DIRECTIONS:
When transcribing the entries, keep each one exactly as it is.

*** Opening SOURCE MATERIAL ***

Lemma demo_request_ok : @request_ok demo_nodes demo_request.
Proof.
  split; rewrite ?demo_root; try done.
  - intros m n _ _. rewrite !demo_root. lia.
  - intros n _. change (1000 + n - 1000 = n). lia.
Qed.

Lemma prover_pool_ok :
  @pool_ok nat (Z * bytes) prover_pool (fun _ => True) (fun c r => prover_result c = inl r)
    (fun c e => prover_result c = inr e) (fun _ => False).
Proof.
  split.
  - intros c x _. cbn. by destruct (prover_result c).
  - intros [|c l] x _ Hl; [done|]. cbn. split; [done|]. exists c. split; [done|].
    by destruct (prover_result c).
Qed.

Lemma prover_result_refusals :
  refusals (fun c r => prover_result c = inl r) (fun c e => prover_result c = inr e).
Proof.
  split; unfold prover_result; intros c; destruct (c_seek_proof c); cbn; intros;
    repeat case_match; simplify_eq; done.
Qed.

Lemma prover_demo_ok :
  @prover_ok nat (Z * bytes) demo_zkvm demo_digests demo_rlp demo_images prover_pool demo_nodes demo_request
    demo_config 0 0 (fun _ => True) (fun c r => prover_result c = inl r)
    (fun c e => prover_result c = inr e) (fun _ => False) prover_pick.
Proof.
  split; [exact prover_pool_ok|exact prover_result_refusals| | | | |done].
  - intros c r. unfold prover_result. destruct (negb _); [done|]. destruct (_ <=? _); [|done].
    destruct (demo_journal_of c) as [j| |]; [|done..]. intros [= <-]. by exists j.
  - intros job snark e [[i k] (_ & _ & ->)] He. unfold prover_result in He.
    match type of He with (if ?b then _ else _) = _ => change b with false in He; cbv iota in He end.
    destruct (_ <=? _) in He; [destruct (demo_journal_of _) in He|]; first [discriminate He|by injection He as <-].
  - intros job j [[i k] (Hle & _ & ->)] Hj. change (num_blocks demo_request) with 4%nat in Hle.
    apply request_journal_fields in Hj as (ch & Hch & ->).
    assert (Hc : b256 ch) by (unfold config_hash in Hch; ok_inv; apply (@sha256_width demo_digests)).
    unfold wf_journal. cbn [payout_recipient precondition_hash pj_l1_head pj_agreed_l2_output_root
      pj_claimed_l2_output_root pj_claimed_l2_block_number pj_config_hash fpvm_image_id].
    change (@start_block demo_nodes demo_request) with 4.
    repeat (apply conj; [cbn -[root_at Z.of_nat Z.add in_width b256]; rewrite ?demo_root;
      first [exact Hc|unfold b256, u64, address, in_width; lia]|]).
    vm_compute. split; congruence.
  - intros [|job l] x Hl; [done|]. unfold prover_pick. cbn. lia.
Qed.

Lemma requested_jobs_spec_witness :
  exists segs jobs, @requested_jobs demo_nodes 4 demo_request = Some jobs /\
    tiling 0 segs 4 /\ Forall2 (@block_job demo_nodes demo_request) segs jobs /\
    Forall (within_max demo_request) segs.
Proof.
  apply (proj1 (@requested_jobs_spec demo_nodes demo_request 4) demo_request_ok). vm_compute. reflexivity.
Defined.

Lemma prove_sound_witness :
  let result := @prove nat (Z * bytes) demo_nodes
    (@fpvm_jobs nat _ demo_digests demo_rlp prover_pool demo_config 0 0 prover_pick)
    demo_zkvm demo_digests demo_rlp prover_pool demo_request demo_config 0 0 0%nat in
  result.2 = 7%nat /\ True /\
  @program_end (Z * bytes) demo_zkvm demo_digests demo_images demo_nodes demo_request demo_config 0 0
    (fun c e => prover_result c = inr e) (fun _ => False) result.1.
Proof.
  intros result. split; [vm_compute; reflexivity|].
  pose proof (@prove_sound nat (Z * bytes) demo_zkvm demo_digests demo_rlp demo_images prover_pool demo_nodes
    demo_request demo_config 0 0 demo_request_ok (fun _ => True) (fun c r => prover_result c = inl r)
    (fun c e => prover_result c = inr e) (fun _ => False) prover_pick prover_demo_ok 0%nat I) as H.
  subst result. destruct (@prove _ _ _ _ _ _ _ _ _ _ _ _ _). exact H.
Defined.

(** The two jobs of the request, and the loop on them: both are divided. *)
Definition demo_jobs : list ProveArgs :=
  match @requested_jobs demo_nodes 4 demo_request with Some l => l | None => [] end.
Abbreviation demo_fpvm_jobs :=
  (@fpvm_jobs nat (Z * bytes) demo_digests demo_rlp prover_pool demo_config 0 0 prover_pick).
Abbreviation demo_proved :=
  (@job_proved (Z * bytes) demo_zkvm demo_digests demo_images demo_config 0 0).
Abbreviation demo_failed :=
  (@job_failed (Z * bytes) demo_config 0 0 (fun c e => prover_result c = inr e)).
Definition demo_loop : outcome (Sched (Z * bytes)) * nat :=
  @prove_loop nat (Z * bytes) demo_nodes demo_fpvm_jobs 8 (sched_start demo_jobs) 0%nat.

Lemma demo_jobs_tile : tiled_by (@block_job demo_nodes demo_request) 4 demo_jobs.
Proof.
  destruct (@requested_jobs_Ok demo_nodes demo_request demo_request_ok 4) as (segs & jobs & Hj & Ht & Hf & _);
    [vm_compute; reflexivity|].
  unfold demo_jobs. rewrite Hj. by exists segs.
Qed.

Lemma demo_jobs_ok :
  @jobs_ok nat (Z * bytes) demo_nodes demo_fpvm_jobs demo_request (fun _ => True) demo_proved demo_failed
    (exists c : Cached (Z * bytes), False).
Proof. eapply fpvm_jobs_ok, prover_demo_ok. Qed.

Lemma demo_loop_steps :
  exists s, demo_loop.1 = Ok s /\ length (finished s) = 4%nat /\
    rtc (@sched_step (Z * bytes) demo_nodes demo_proved demo_failed) (sched_start demo_jobs) s.
Proof.
  assert (Hend : exists s x, demo_loop = (Ok s, x) /\ length (finished s) = 4%nat)
    by (do 2 eexists; split; [vm_compute; reflexivity|reflexivity]).
  destruct Hend as (s & x & Hend & Hlen). exists s. rewrite Hend. do 2 (split; [done|]).
  destruct (@sched_start_ok (Z * bytes) demo_nodes demo_request demo_proved demo_request_ok demo_jobs
    demo_jobs_tile) as [Hi Hw].
  pose proof (@prove_loop_ok nat (Z * bytes) demo_nodes demo_fpvm_jobs demo_request (fun _ => True) demo_proved
    demo_failed _ demo_request_ok demo_jobs_ok 8 _ 0%nat I Hi Hw) as Hl.
  unfold demo_loop in Hend. rewrite Hend in Hl. apply Hl.
Qed.

Lemma scheduler_invariant_witness :
  exists s, length (finished s) = 4%nat /\
    @sched_inv (Z * bytes) demo_nodes demo_request demo_proved s.
Proof.
  destruct demo_loop_steps as (s & _ & Hlen & Hst). exists s. split; [exact Hlen|].
  apply (@scheduler_invariant nat (Z * bytes) demo_nodes demo_fpvm_jobs demo_request (fun _ => True)
    demo_proved demo_failed _ demo_request_ok demo_jobs_ok demo_jobs s demo_jobs_tile Hst).
Defined.

Lemma prove_loop_refines_witness :
  let '(o, x') := demo_loop in True /\
  match o with
  | Ok s' => rtc (@sched_step (Z * bytes) demo_nodes demo_proved demo_failed) (sched_start demo_jobs) s' /\
      unresolved s' = [] /\ required s' = Z.of_nat (length (finished s')) /\
      Forall (result_ok demo_proved) (finished s')
  | Err _ => exists job e, demo_failed job e
  | Panic _ => (exists c : Cached (Z * bytes), False) \/ exists job n l t, demo_failed job (BlockCountError n l t)
  end.
Proof.
  apply (@prove_loop_refines nat (Z * bytes) demo_nodes demo_fpvm_jobs demo_request (fun _ => True)
    demo_proved demo_failed _ demo_request_ok demo_jobs_ok 8 demo_jobs 0%nat I demo_jobs_tile).
  vm_compute. reflexivity.
Defined.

*** Closing SOURCE MATERIAL ***

OUTPUT BELOW:
Lemma demo_request_ok : @request_ok demo_nodes demo_request.
Proof.
  split; rewrite ?demo_root; try done.
  - intros m n _ _. rewrite !demo_root. lia.
  - intros n _. change (1000 + n - 1000 = n). lia.
Qed.

Lemma prover_pool_ok :
  @pool_ok nat (Z * bytes) prover_pool (fun _ => True) (fun c r => prover_result c = inl r)
    (fun c e => prover_result c = inr e) (fun _ => False).
Proof.
  split.
  - intros c x _. cbn. by destruct (prover_result c).
  - intros [|c l] x _ Hl; [done|]. cbn. split; [done|]. exists c. split; [done|].
    by destruct (prover_result c).
Qed.

Lemma prover_result_refusals :
  refusals (fun c r => prover_result c = inl r) (fun c e => prover_result c = inr e).
Proof.
  split; unfold prover_result; intros c; destruct (c_seek_proof c); cbn; intros;
    repeat case_match; simplify_eq; done.
Qed.

Lemma prover_demo_ok :
  @prover_ok nat (Z * bytes) demo_zkvm demo_digests demo_rlp demo_images prover_pool demo_nodes demo_request
    demo_config 0 0 (fun _ => True) (fun c r => prover_result c = inl r)
    (fun c e => prover_result c = inr e) (fun _ => False) prover_pick.
Proof.
  split; [exact prover_pool_ok|exact prover_result_refusals| | | | |done].
  - intros c r. unfold prover_result. destruct (negb _); [done|]. destruct (_ <=? _); [|done].
    destruct (demo_journal_of c) as [j| |]; [|done..]. intros [= <-]. by exists j.
  - intros job snark e [[i k] (_ & _ & ->)] He. unfold prover_result in He.
    match type of He with (if ?b then _ else _) = _ => change b with false in He; cbv iota in He end.
    destruct (_ <=? _) in He; [destruct (demo_journal_of _) in He|]; first [discriminate He|by injection He as <-].
  - intros job j [[i k] (Hle & _ & ->)] Hj. change (num_blocks demo_request) with 4%nat in Hle.
    apply request_journal_fields in Hj as (ch & Hch & ->).
    assert (Hc : b256 ch) by (unfold config_hash in Hch; ok_inv; apply (@sha256_width demo_digests)).
    unfold wf_journal. cbn [payout_recipient precondition_hash pj_l1_head pj_agreed_l2_output_root
      pj_claimed_l2_output_root pj_claimed_l2_block_number pj_config_hash fpvm_image_id].
    change (@start_block demo_nodes demo_request) with 4.
    repeat (apply conj; [cbn -[root_at Z.of_nat Z.add in_width b256]; rewrite ?demo_root;
      first [exact Hc|unfold b256, u64, address, in_width; lia]|]).
    vm_compute. split; congruence.
  - intros [|job l] x Hl; [done|]. unfold prover_pick. cbn. lia.
Qed.

Lemma requested_jobs_spec_witness :
  exists segs jobs, @requested_jobs demo_nodes 4 demo_request = Some jobs /\
    tiling 0 segs 4 /\ Forall2 (@block_job demo_nodes demo_request) segs jobs /\
    Forall (within_max demo_request) segs.
Proof.
  apply (proj1 (@requested_jobs_spec demo_nodes demo_request 4) demo_request_ok). vm_compute. reflexivity.
Defined.

Lemma prove_sound_witness :
  let result := @prove nat (Z * bytes) demo_nodes
    (@fpvm_jobs nat _ demo_digests demo_rlp prover_pool demo_config 0 0 prover_pick)
    demo_zkvm demo_digests demo_rlp prover_pool demo_request demo_config 0 0 0%nat in
  result.2 = 7%nat /\ True /\
  @program_end (Z * bytes) demo_zkvm demo_digests demo_images demo_nodes demo_request demo_config 0 0
    (fun c e => prover_result c = inr e) (fun _ => False) result.1.
Proof.
  intros result. split; [vm_compute; reflexivity|].
  pose proof (@prove_sound nat (Z * bytes) demo_zkvm demo_digests demo_rlp demo_images prover_pool demo_nodes
    demo_request demo_config 0 0 demo_request_ok (fun _ => True) (fun c r => prover_result c = inl r)
    (fun c e => prover_result c = inr e) (fun _ => False) prover_pick prover_demo_ok 0%nat I) as H.
  subst result. destruct (@prove _ _ _ _ _ _ _ _ _ _ _ _ _). exact H.
Defined.

(** The two jobs of the request, and the loop on them: both are divided. *)
Definition demo_jobs : list ProveArgs :=
  match @requested_jobs demo_nodes 4 demo_request with Some l => l | None => [] end.
Abbreviation demo_fpvm_jobs :=
  (@fpvm_jobs nat (Z * bytes) demo_digests demo_rlp prover_pool demo_config 0 0 prover_pick).
Abbreviation demo_proved :=
  (@job_proved (Z * bytes) demo_zkvm demo_digests demo_images demo_config 0 0).
Abbreviation demo_failed :=
  (@job_failed (Z * bytes) demo_config 0 0 (fun c e => prover_result c = inr e)).
Definition demo_loop : outcome (Sched (Z * bytes)) * nat :=
  @prove_loop nat (Z * bytes) demo_nodes demo_fpvm_jobs 8 (sched_start demo_jobs) 0%nat.

Lemma demo_jobs_tile : tiled_by (@block_job demo_nodes demo_request) 4 demo_jobs.
Proof.
  destruct (@requested_jobs_Ok demo_nodes demo_request demo_request_ok 4) as (segs & jobs & Hj & Ht & Hf & _);
    [vm_compute; reflexivity|].
  unfold demo_jobs. rewrite Hj. by exists segs.
Qed.

Lemma demo_jobs_ok :
  @jobs_ok nat (Z * bytes) demo_nodes demo_fpvm_jobs demo_request (fun _ => True) demo_proved demo_failed
    (exists c : Cached (Z * bytes), False).
Proof. eapply fpvm_jobs_ok, prover_demo_ok. Qed.

Lemma demo_loop_steps :
  exists s, demo_loop.1 = Ok s /\ length (finished s) = 4%nat /\
    rtc (@sched_step (Z * bytes) demo_nodes demo_proved demo_failed) (sched_start demo_jobs) s.
Proof.
  assert (Hend : exists s x, demo_loop = (Ok s, x) /\ length (finished s) = 4%nat)
    by (do 2 eexists; split; [vm_compute; reflexivity|reflexivity]).
  destruct Hend as (s & x & Hend & Hlen). exists s. rewrite Hend. do 2 (split; [done|]).
  destruct (@sched_start_ok (Z * bytes) demo_nodes demo_request demo_proved demo_request_ok demo_jobs
    demo_jobs_tile) as [Hi Hw].
  pose proof (@prove_loop_ok nat (Z * bytes) demo_nodes demo_fpvm_jobs demo_request (fun _ => True) demo_proved
    demo_failed _ demo_request_ok demo_jobs_ok 8 _ 0%nat I Hi Hw) as Hl.
  unfold demo_loop in Hend. rewrite Hend in Hl. apply Hl.
Qed.

Lemma scheduler_invariant_witness :
  exists s, length (finished s) = 4%nat /\
    @sched_inv (Z * bytes) demo_nodes demo_request demo_proved s.
Proof.
  destruct demo_loop_steps as (s & _ & Hlen & Hst). exists s. split; [exact Hlen|].
  apply (@scheduler_invariant nat (Z * bytes) demo_nodes demo_fpvm_jobs demo_request (fun _ => True)
    demo_proved demo_failed _ demo_request_ok demo_jobs_ok demo_jobs s demo_jobs_tile Hst).
Defined.

Lemma prove_loop_refines_witness :
  let '(o, x') := demo_loop in True /\
  match o with
  | Ok s' => rtc (@sched_step (Z * bytes) demo_nodes demo_proved demo_failed) (sched_start demo_jobs) s' /\
      unresolved s' = [] /\ required s' = Z.of_nat (length (finished s')) /\
      Forall (result_ok demo_proved) (finished s')
  | Err _ => exists job e, demo_failed job e
  | Panic _ => (exists c : Cached (Z * bytes), False) \/ exists job n l t, demo_failed job (BlockCountError n l t)
  end.
Proof.
  apply (@prove_loop_refines nat (Z * bytes) demo_nodes demo_fpvm_jobs demo_request (fun _ => True)
    demo_proved demo_failed _ demo_request_ok demo_jobs_ok 8 demo_jobs 0%nat I demo_jobs_tile).
  vm_compute. reflexivity.
Defined.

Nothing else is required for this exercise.